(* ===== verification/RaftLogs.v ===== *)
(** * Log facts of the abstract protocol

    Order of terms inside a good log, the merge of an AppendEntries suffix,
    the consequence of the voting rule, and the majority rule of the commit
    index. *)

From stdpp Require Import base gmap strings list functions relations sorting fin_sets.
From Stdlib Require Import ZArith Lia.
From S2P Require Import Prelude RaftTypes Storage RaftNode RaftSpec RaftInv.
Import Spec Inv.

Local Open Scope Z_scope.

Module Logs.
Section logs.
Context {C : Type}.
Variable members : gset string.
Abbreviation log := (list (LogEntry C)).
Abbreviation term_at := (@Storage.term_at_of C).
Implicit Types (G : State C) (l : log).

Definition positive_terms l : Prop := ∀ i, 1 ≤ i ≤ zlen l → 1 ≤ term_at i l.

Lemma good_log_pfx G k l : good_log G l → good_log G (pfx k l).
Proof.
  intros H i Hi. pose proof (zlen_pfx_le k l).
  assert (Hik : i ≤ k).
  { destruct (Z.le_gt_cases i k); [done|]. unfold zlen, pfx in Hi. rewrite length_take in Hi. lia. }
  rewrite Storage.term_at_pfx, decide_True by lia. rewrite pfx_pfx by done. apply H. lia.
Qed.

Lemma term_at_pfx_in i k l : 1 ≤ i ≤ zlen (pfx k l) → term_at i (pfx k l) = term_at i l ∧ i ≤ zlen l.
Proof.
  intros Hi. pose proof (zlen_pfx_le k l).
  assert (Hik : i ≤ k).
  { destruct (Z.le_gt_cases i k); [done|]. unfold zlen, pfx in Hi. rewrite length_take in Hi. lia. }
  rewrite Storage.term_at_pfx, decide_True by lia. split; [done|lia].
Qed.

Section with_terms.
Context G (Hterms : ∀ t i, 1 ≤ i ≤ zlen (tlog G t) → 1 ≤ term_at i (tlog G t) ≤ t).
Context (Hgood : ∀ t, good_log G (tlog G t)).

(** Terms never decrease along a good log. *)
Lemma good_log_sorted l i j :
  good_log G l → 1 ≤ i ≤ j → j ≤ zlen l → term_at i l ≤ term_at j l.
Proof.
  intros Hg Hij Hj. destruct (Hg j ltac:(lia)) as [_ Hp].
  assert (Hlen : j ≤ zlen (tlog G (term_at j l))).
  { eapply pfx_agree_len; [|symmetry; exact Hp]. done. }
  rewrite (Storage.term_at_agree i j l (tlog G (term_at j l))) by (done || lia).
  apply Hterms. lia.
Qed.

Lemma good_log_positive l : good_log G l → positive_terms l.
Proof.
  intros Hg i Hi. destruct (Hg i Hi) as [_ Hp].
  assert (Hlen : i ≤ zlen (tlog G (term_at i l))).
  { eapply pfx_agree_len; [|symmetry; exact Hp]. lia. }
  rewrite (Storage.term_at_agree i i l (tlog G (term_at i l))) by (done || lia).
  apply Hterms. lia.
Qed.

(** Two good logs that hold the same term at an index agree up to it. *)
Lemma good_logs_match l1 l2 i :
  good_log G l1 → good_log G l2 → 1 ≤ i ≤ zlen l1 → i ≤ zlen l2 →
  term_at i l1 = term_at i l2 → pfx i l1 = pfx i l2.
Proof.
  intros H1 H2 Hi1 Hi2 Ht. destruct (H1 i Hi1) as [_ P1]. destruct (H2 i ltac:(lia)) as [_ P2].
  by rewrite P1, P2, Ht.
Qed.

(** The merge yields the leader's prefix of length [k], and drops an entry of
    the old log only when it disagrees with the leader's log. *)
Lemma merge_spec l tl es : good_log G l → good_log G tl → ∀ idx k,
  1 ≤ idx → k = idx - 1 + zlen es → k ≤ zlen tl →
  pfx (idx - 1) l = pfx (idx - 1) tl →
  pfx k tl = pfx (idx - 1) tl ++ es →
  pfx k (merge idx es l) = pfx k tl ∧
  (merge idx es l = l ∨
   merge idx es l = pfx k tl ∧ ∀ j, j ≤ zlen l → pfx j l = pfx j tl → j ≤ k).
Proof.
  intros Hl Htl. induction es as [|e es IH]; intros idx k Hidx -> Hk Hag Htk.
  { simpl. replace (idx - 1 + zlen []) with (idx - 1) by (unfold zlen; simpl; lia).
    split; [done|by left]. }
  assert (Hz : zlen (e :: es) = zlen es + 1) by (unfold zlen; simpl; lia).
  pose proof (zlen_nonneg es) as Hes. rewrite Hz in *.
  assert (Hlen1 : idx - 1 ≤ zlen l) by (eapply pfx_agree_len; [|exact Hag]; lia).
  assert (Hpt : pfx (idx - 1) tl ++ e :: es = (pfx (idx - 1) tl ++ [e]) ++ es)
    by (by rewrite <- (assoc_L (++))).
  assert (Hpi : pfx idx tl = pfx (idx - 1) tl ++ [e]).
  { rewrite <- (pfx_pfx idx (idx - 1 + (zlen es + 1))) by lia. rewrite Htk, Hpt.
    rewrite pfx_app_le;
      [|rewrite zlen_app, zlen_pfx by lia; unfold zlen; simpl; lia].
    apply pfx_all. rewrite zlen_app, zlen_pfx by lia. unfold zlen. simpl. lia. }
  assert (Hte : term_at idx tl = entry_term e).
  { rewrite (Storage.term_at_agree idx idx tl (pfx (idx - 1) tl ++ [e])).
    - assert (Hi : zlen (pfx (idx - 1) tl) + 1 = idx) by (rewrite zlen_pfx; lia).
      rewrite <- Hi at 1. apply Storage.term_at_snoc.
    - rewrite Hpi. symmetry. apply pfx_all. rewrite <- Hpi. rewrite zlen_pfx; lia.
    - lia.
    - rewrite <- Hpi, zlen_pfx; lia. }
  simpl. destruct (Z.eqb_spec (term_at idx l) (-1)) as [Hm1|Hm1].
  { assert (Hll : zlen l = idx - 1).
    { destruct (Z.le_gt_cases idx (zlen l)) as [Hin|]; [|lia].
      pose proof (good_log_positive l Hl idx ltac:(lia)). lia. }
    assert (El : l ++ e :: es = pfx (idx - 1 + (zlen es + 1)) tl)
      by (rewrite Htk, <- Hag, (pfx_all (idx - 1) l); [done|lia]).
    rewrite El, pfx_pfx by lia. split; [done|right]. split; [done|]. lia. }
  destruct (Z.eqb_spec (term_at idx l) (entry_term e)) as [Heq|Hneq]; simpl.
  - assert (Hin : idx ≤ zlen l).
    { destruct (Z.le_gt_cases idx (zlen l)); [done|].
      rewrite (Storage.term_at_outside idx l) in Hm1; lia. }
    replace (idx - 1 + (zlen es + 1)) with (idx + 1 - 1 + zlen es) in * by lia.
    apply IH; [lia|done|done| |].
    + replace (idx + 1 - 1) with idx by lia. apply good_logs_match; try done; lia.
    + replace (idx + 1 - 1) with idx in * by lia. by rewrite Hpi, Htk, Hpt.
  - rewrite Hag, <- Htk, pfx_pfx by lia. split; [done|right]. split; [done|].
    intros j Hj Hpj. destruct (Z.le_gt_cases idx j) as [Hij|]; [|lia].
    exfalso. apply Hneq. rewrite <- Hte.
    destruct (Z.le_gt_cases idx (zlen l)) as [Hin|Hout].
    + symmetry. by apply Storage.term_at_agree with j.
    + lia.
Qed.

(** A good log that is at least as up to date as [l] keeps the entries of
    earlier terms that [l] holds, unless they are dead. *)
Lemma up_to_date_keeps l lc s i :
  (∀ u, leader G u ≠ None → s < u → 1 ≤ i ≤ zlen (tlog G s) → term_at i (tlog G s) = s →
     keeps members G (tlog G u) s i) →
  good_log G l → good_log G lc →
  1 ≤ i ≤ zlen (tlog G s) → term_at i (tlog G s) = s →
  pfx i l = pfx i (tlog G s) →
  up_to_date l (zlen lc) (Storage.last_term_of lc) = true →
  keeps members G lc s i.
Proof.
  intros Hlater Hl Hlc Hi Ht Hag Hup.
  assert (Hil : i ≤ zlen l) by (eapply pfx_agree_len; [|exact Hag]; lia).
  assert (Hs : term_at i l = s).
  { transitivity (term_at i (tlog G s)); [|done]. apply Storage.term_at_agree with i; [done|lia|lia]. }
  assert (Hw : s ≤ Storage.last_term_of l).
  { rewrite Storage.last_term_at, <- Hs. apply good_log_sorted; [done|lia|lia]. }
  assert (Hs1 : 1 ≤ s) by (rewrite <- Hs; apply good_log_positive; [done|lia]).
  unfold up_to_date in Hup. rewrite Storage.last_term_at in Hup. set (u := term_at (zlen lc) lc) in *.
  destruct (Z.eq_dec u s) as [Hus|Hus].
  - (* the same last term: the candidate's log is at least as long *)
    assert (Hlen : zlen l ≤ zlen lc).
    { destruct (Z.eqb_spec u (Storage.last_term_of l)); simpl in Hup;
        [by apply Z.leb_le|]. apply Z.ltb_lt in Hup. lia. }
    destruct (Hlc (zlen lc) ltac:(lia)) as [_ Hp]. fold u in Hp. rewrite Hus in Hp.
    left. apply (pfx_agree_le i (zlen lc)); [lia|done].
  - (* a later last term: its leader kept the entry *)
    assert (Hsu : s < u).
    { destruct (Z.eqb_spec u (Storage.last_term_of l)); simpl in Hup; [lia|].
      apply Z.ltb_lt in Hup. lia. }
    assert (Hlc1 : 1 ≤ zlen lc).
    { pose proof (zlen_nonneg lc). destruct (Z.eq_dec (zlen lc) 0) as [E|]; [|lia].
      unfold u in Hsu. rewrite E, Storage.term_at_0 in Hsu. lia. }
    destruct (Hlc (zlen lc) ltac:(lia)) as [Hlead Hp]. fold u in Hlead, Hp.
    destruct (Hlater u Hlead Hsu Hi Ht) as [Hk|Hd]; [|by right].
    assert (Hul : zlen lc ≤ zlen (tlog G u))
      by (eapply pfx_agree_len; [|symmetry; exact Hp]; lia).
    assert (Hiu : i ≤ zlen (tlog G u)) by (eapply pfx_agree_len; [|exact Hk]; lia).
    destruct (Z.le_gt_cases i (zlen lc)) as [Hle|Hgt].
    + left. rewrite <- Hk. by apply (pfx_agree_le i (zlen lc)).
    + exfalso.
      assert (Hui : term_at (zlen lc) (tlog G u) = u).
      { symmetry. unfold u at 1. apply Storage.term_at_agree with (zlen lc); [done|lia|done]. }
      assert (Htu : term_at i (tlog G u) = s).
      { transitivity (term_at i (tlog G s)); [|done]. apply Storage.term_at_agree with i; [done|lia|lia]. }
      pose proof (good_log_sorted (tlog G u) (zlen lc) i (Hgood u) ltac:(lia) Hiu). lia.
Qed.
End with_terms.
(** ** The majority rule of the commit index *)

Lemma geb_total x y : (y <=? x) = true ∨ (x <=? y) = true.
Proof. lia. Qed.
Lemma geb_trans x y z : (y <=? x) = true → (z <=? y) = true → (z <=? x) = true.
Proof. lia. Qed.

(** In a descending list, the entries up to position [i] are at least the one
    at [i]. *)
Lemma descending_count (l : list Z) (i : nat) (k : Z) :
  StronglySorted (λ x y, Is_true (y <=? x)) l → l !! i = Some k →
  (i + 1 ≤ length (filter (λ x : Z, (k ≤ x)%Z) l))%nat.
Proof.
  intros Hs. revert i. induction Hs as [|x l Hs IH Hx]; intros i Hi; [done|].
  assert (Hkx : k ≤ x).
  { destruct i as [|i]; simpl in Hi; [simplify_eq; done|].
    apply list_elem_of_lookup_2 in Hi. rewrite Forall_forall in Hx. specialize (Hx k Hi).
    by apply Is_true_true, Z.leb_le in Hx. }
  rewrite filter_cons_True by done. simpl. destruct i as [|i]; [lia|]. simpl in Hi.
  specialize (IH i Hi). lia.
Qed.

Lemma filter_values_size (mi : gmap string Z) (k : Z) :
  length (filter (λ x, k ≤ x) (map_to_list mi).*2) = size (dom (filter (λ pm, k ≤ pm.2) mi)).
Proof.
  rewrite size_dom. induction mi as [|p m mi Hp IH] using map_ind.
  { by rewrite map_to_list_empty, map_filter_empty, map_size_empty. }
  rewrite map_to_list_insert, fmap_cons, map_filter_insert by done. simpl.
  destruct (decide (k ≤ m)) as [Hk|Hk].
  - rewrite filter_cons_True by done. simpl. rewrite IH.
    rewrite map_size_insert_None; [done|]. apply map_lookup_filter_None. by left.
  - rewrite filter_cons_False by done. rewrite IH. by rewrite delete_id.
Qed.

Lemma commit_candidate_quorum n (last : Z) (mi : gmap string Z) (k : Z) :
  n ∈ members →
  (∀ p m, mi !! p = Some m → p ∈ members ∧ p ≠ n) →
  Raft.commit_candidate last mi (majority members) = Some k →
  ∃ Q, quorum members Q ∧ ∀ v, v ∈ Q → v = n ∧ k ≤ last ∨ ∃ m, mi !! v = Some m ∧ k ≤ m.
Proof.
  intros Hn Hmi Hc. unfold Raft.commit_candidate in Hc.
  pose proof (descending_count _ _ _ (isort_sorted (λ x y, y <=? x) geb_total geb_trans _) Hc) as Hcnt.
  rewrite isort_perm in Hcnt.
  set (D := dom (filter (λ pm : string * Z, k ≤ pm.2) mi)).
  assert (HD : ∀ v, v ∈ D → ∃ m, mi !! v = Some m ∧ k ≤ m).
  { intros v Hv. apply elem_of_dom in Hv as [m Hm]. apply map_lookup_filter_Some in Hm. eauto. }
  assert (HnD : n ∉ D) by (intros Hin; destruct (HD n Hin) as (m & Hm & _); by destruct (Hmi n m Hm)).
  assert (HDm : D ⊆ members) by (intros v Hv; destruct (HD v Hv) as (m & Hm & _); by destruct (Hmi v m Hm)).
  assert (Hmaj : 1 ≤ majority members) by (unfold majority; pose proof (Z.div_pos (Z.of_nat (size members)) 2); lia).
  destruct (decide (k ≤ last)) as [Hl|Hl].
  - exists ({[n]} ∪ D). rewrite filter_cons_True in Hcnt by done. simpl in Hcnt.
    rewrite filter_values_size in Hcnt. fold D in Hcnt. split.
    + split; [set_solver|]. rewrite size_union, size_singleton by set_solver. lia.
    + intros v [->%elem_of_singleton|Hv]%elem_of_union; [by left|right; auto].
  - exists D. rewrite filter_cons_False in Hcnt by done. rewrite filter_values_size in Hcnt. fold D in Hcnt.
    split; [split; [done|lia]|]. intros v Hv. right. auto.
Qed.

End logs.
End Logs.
==*==
## WHAT THE TASK REQUIRES
Return every line of the records in which the word "exact" is found.

## REPLY TO THE EXERCISE
  { eapply pfx_agree_len; [|symmetry; exact Hp]. done. }
  { eapply pfx_agree_len; [|symmetry; exact Hp]. lia. }
  assert (Hlen1 : idx - 1 ≤ zlen l) by (eapply pfx_agree_len; [|exact Hag]; lia).
  assert (Hil : i ≤ zlen l) by (eapply pfx_agree_len; [|exact Hag]; lia).
      by (eapply pfx_agree_len; [|symmetry; exact Hp]; lia).
    assert (Hiu : i ≤ zlen (tlog G u)) by (eapply pfx_agree_len; [|exact Hk]; lia).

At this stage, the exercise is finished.